Although at first she seemed entirely oblivious to her surroundings, her doctors began to notice some strange anomalies. They tried a series of experiments which produced some extraordinary results:
The patient heard no sound, however loud, which reached her by the ears; but if she was spoken to, even in the lowest whisper, directed on the hollow of the hand, or sole of the foot, on the pit of the stomach, or along the traject [course] of the sympathetic nerve, she heard perfectly the words addressed to her. It was the same if, while speaking to her in a whisper, the speaker applied her hand to any of the places above-mentioned.

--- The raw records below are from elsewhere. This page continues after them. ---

(** The detached task of [start(controller)], run to its end. *)
Definition start (result : SSRResult) (isPage : bool)
    (route : option RouteData) (templateResult : Component) (st : State)
  : State :=
  let '(st, completion) :=
    drive (write result isPage) (render templateResult) st in
  match completion with
  | Returned _ => controller_close st
  | Threw e => setTimeout (CallControllerError (addLocation route e)) st
  | Pending => st
  end.

(** One callback of the timer queue. *)
Definition run_callback (callback : Callback) (st : State) : State :=
  match callback with
  | CallControllerError e => controller_error e st
  end.

(** The next scheduling tick: the timers that are due run, in order. *)
Definition tick (st : State) : State :=
  foldl (fun st callback => run_callback callback st)
        {| enqueued := enqueued st;
           closed := closed st;
           errored := errored st;
           timers := [];
           renderedFirstPageChunk := renderedFirstPageChunk st;
           log := log st |}
        (timers st).

(** What [reader.read()] settles to. *)
Inductive ReadResult :=
| ReadChunk (bytes : Uint8Array)
| ReadDone
| ReadError (e : JsError)
| ReadPending.

(** [reader.read()] on the stream in state [st], for a reader that has taken
    [taken] chunks so far.  A stream in error rejects every read:
    [controller.error] resets the queue, so the chunks not read by then are
    lost.  Otherwise the read gives the next chunk of the queue; with nothing
    left it ends the reader when the stream is closed, and stays pending when
    it is not. *)
Definition reader_read (st : State) (taken : nat) : ReadResult :=
  match errored st with
  | Some e => ReadError e
  | None =>
      match enqueued st !! taken with
      | Some bytes => ReadChunk bytes
      | None => if closed st then ReadDone else ReadPending
      end
  end.

(** [export async function renderToReadableStream]; the stream it returns is
    given as the state the detached task leaves. *)
Definition renderToReadableStream (fuel : nat) (result : SSRResult)
    (componentFactory : AstroComponentFactory)
    (props : Props) (children : Children)
    (isPage : bool) (route : option RouteData)
  : World * Outcome (Rendered State) :=
  let '(result, templateResult) :=
    callComponentAsTemplateResultOrResponse
      result componentFactory props children route in
  match templateResult with
  | Threw e => ({| ctx := result; effects := [] |}, Threw e)
  | Pending => ({| ctx := result; effects := [] |}, Pending)
  | Returned (FactoryResponse r) =>
      ({| ctx := result; effects := [] |}, Returned (IsResponse r))
  | Returned (FactoryComponent templateResult) =>
      let '(w, buffered) :=
        if isPage
        then bufferHeadContent fuel {| ctx := result; effects := [] |}
        else ({| ctx := result; effects := [] |}, Returned tt) in
      match buffered with
      | Threw e => (w, Threw e)
      | Pending => (w, Pending)
      | Returned _ =>
          let st :=
            start (ctx w) isPage route templateResult
                  {| enqueued := [];
                     closed := false;
                     errored := None;
                     timers := [];
                     renderedFirstPageChunk := false;
                     log := effects w |} in
          ({| ctx := ctx w; effects := log st |},
           Returned (IsOutput st))
      end
  end.

End ToReadableStream.
End ToReadableStream.

(** ** The Async-Iterable Adapter *)

Module ToAsyncIterable.
Section ToAsyncIterable.
Context `{C : Collaborators}.

(** The closure variables of [renderToAsyncIterable].  A promise made by
    [promiseWithResolvers] is a cell of [promises], [true] once resolved;
    the variable [next] holds the index of the current one.  [error] holds
    the truthy value recorded, if any (see [set_error]). *)
Record State := {
  error : option JsError;
  next : nat;
  promises : list bool;
  buffer : list Uint8Array;
  renderedFirstPageChunk : bool;
  log : list Effect;
}.

(** [{ done, value }] *)
Record IteratorResult := {
  done : bool;
  value : Uint8Array;
}.

(** [buffer.push(bytes)] *)
Definition buffer_push (bytes : Uint8Array) (st : State) : State :=
  {| error := error st;
     next := next st;
     promises := promises st;
     buffer := buffer st ++ [bytes];
     renderedFirstPageChunk := renderedFirstPageChunk st;
     log := log st ++ [BufferPush bytes] |}.

(** [buffer.length = 0] *)
Definition buffer_clear (st : State) : State :=
  {| error := error st;
     next := next st;
     promises := promises st;
     buffer := [];
     renderedFirstPageChunk := renderedFirstPageChunk st;
     log := log st |}.

(** [next.resolve()] *)
Definition next_resolve (st : State) : State :=
  {| error := error st;
     next := next st;
     promises := <[next st := true]> (promises st);
     buffer := buffer st;
     renderedFirstPageChunk := renderedFirstPageChunk st;
     log := log st |}.

(** [promiseWithResolvers<void>()] from [../util.js]: a new, pending promise
    in the heap. *)
Definition promiseWithResolvers (heap : list bool) : nat * list bool :=
  (length heap, heap ++ [false]).

(** [next = promiseWithResolvers<void>()] *)
Definition next_renew (st : State) : State :=
  {| error := error st;
     next := (promiseWithResolvers (promises st)).1;
     promises := (promiseWithResolvers (promises st)).2;
     buffer := buffer st;
     renderedFirstPageChunk := renderedFirstPageChunk st;
     log := log st |}.

(** [error = err].  The variable is read by [if (error)] and [throw error]
    only, so its falsy contents are not told apart: [None] stands for [null]
    and for a falsy value a render rejected with, [Some e] for a truthy [e]. *)
Definition set_error (err : JsError) (st : State) : State :=
  {| error := if truthy err then Some err else None;
     next := next st;
     promises := promises st;
     buffer := buffer st;
     renderedFirstPageChunk := renderedFirstPageChunk st;
     log := log st |}.

(** [renderedFirstPageChunk = true] *)
Definition set_rendered (st : State) : State :=
  {| error := error st;
     next := next st;
     promises := promises st;
     buffer := buffer st;
     renderedFirstPageChunk := true;
     log := log st |}.

(** The log entry of a call of [write]. *)
Definition called (chunk : Chunk) (st : State) : State :=
  {| error := error st;
     next := next st;
     promises := promises st;
     buffer := buffer st;
     renderedFirstPageChunk := renderedFirstPageChunk st;
     log := log st ++ [DestinationWrite chunk] |}.

(** Whether the promise [p] is resolved. *)
Definition resolved (st : State) (p : nat) : bool :=
  bool_decide (promises st !! p = Some true).

(** [destination.write(chunk)] *)
Definition write (result : SSRResult) (isPage : bool)
    (st : State) (chunk : Chunk) : State * option JsError :=
  let st := called chunk st in
  let st :=
    if isPage && negb (renderedFirstPageChunk st) then
      let st := set_rendered st in
      if negb (partial result) && negb (DOCTYPE_EXP_test (Chunk_toString chunk))
      then
        let doctype :=
          if compressHTML result then doctype_compressed else doctype_newline in
        buffer_push (encoder_encode doctype) st
      else st
    else st in
  match chunk with
  | ChunkResponse _ =>
      (st, Some (ErrAstro {| data := ResponseSentError; loc := None |}))
  | ChunkContent c =>
      let bytes := chunkToByteArray result c in
      if decide (0 < length bytes)
      then (next_renew (next_resolve (buffer_push bytes st)), None)
      else (st, None)
  end.

(** [for (let i = 0, len = buffer.length; i < len; i++)
       length += buffer[i].length;]
    with [todo] the number of turns left. *)
Fixpoint sum_lengths (buffer : list Uint8Array) (todo i length : nat) : nat :=
  match todo with
  | O => length
  | S todo =>
      sum_lengths buffer todo (S i)
                  (length + List.length (default [] (buffer !! i)))
  end.

(** [for (let i = 0, len = buffer.length; i < len; i++) {
       const item = buffer[i];
       mergedArray.set(item, offset);
       offset += item.length; }]
    which stops with [None] when [set] raises a [RangeError]. *)
Fixpoint merge (buffer : list Uint8Array) (todo i : nat)
    (mergedArray : Uint8Array) (offset : nat) : option Uint8Array :=
  match todo with
  | O => Some mergedArray
  | S todo =>
      let item := default [] (buffer !! i) in
      match Uint8Array_set mergedArray item offset with
      | Some mergedArray =>
          merge buffer todo (S i) mergedArray (offset + List.length item)
      | None => None
      end
  end.

(** The body of [iterator.next()] after [await next.promise]. *)
Definition next_body (st : State) : State * Outcome IteratorResult :=
  match error st with
  | Some e => (st, Threw e)
  | None =>
      let length := sum_lengths (buffer st) (List.length (buffer st)) 0 0 in
      match
        merge (buffer st) (List.length (buffer st)) 0 (Uint8Array_new length) 0
      with
      | Some mergedArray =>
          (buffer_clear st,
           Returned {| done := bool_decide (length = 0); value := mergedArray |})
      | None => (st, Threw ErrRange)
      end
  end.

(** [iterator.next()], for a call made in state [st] when nothing else runs
    before it is over: the promise returned stays pending as long as the
    promise held by [next] at the call is not resolved.  (The moves [Pull] and
    [Resume] below split the call at its [await].) *)
Definition iterator_next (st : State) : State * Outcome IteratorResult :=
  if resolved st (next st) then next_body st else (st, Pending).

(** The [then] and [catch] callbacks on [renderPromise]. *)
Definition on_fulfilled (st : State) : State := next_resolve st.
Definition on_rejected (err : JsError) (st : State) : State :=
  next_resolve (set_error err st).

(** *** The adapter at work

    The render task and a consumer that pulls one chunk at a time (a
    [for await] loop) take turns.  A turn of the render task is one call of
    [write], or the callback that follows the end of the render; the
    consumer calls [next()], and goes on once the promise it awaits is
    resolved. *)

Inductive Consumer :=
| Idle
| Awaiting (p : nat)
| Finished
| Failed (e : JsError).

(** The closure environment, the variables of the adapter, what is left of
    the render, where the consumer stands, and the values of its pulls. *)
Record Config := {
  result : SSRResult;
  isPage : bool;
  state : State;
  rendering : option Render;
  consumer : Consumer;
  pulled : list Uint8Array;
}.

(** The moves: a turn of the render task, a call of [next()] by the
    consumer, and the rest of that call once its promise is resolved. *)
Inductive Move :=
| RenderTurn
| Pull
| Resume.

(** Updates of one field of a configuration. *)
Definition set_state (st : State) (c : Config) : Config :=
  {| result := result c;
     isPage := isPage c;
     state := st;
     rendering := rendering c;
     consumer := consumer c;
     pulled := pulled c |}.

Definition set_rendering (r : option Render) (c : Config) : Config :=
  {| result := result c;
     isPage := isPage c;
     state := state c;
     rendering := r;
     consumer := consumer c;
     pulled := pulled c |}.

Definition set_consumer (k : Consumer) (c : Config) : Config :=
  {| result := result c;
     isPage := isPage c;
     state := state c;
     rendering := rendering c;
     consumer := k;
     pulled := pulled c |}.

Definition deliver (v : Uint8Array) (c : Config) : Config :=
  {| result := result c;
     isPage := isPage c;
     state := state c;
     rendering := rendering c;
     consumer := consumer c;
     pulled := pulled c ++ [v] |}.

(** One move; [None] when the move is not enabled. *)
Definition step (m : Move) (c : Config) : option Config :=
  match m with
  | RenderTurn =>
      match rendering c with
      | None => None
      | Some (Write chunk k) =>
          let '(st, thrown) := write (result c) (isPage c) (state c) chunk in
          Some (set_rendering (Some (k thrown)) (set_state st c))
      | Some Resolve =>
          Some (set_rendering None (set_state (on_fulfilled (state c)) c))
      | Some (Reject e) =>
          Some (set_rendering None (set_state (on_rejected e (state c)) c))
      end
  | Pull =>
      match consumer c with
      | Idle => Some (set_consumer (Awaiting (next (state c))) c)
      | _ => None
      end
  | Resume =>
      match consumer c with
      | Awaiting p =>
          if resolved (state c) p then
            match next_body (state c) with
            | (st, Returned r) =>
                Some (set_consumer (if done r then Finished else Idle)
                        (deliver (value r) (set_state st c)))
            | (st, Threw e) => Some (set_consumer (Failed e) (set_state st c))
            | (_, Pending) => None
            end
          else None
      | _ => None
      end
  end.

Stranger still, they found that they could ‘speak’ to her in this manner from a considerable distance, or through several people’s bodies:
the chain was of four persons, three of whom held each other’s hands, and the fourth communicated with the third by the interposition of a very long wax-taper; the first of the chain, meanwhile, being the only person touching the patient. Under these circumstances, she heard perfectly the whispers of the fourth person pronounced at a considerable distance.
She answered questions put to her through this unusual arrangement, but if the chain were broken for a second she would instantly know and stop speaking: the second the volunteers joined hands again she would resume her speech.
But that was the least of it. In her cataleptic state she possessed almost supernatural abilities:
With her eyes closed, or even bandaged, she recognised things and their colours, when placed on the regions where this special sensibility existed. She pointed out to the instant the hours and minutes on every watch. She often, but not always, succeeded in reading words written on paper. Later in the disease this facility became still more prodigiously developed. It sufficed to tell her attention to any object placed in her room, or the next room, or in the street, or out of the town, or even at enormous distances, to have it described by her as perfectly as if she saw it with her eyes.
Several experiments to test this unlikely ability were performed. She succeeded in describing in great detail a convent she had never visited, and a cellar in a country house. From her descriptions, floor plans of these places were drawn up which corresponded exactly to the reality, including the precise arrangement of some barrels found in the cellar. A distinguished professor from the University of Bologna asked her to describe a corner of his study; she astonished him by correctly telling him that it contained a table, on which were placed a book and a leopard’s skull.
She was also able to describe her own body using precise anatomical language, including descriptions in Latin, a language she did not know. When her eyes were open they were usually motionless and turned towards the light, but if a magnet were moved behind her head they followed its motion. They did so even if the magnet were on the other side of a wall.
Just as she could ‘hear’ through her stomach and the soles of her feet, it appeared that she could ‘smell’ through the same parts of her body, since when objects were placed there she described their odour. And she developed unusual mathematical abilities:
Although she was acquainted only with the four rules of arithmetic, she succeeded, under the cataleptic influence, in extracting several roots of numbers; amongst others that of the number 4965.
The cataleptic state eventually passed, although the doctors recorded that the young woman could now reproduce it at will, and even offered to show how other people could experience the same state and abilities.
The observers propose to make known all these discoveries in a work they are preparing on the subject.
Although the original case became famous and was often quoted in later years, I’ve yet to find any trace of a follow-up. I wonder if the Bolognese doctors realised they’d been conned.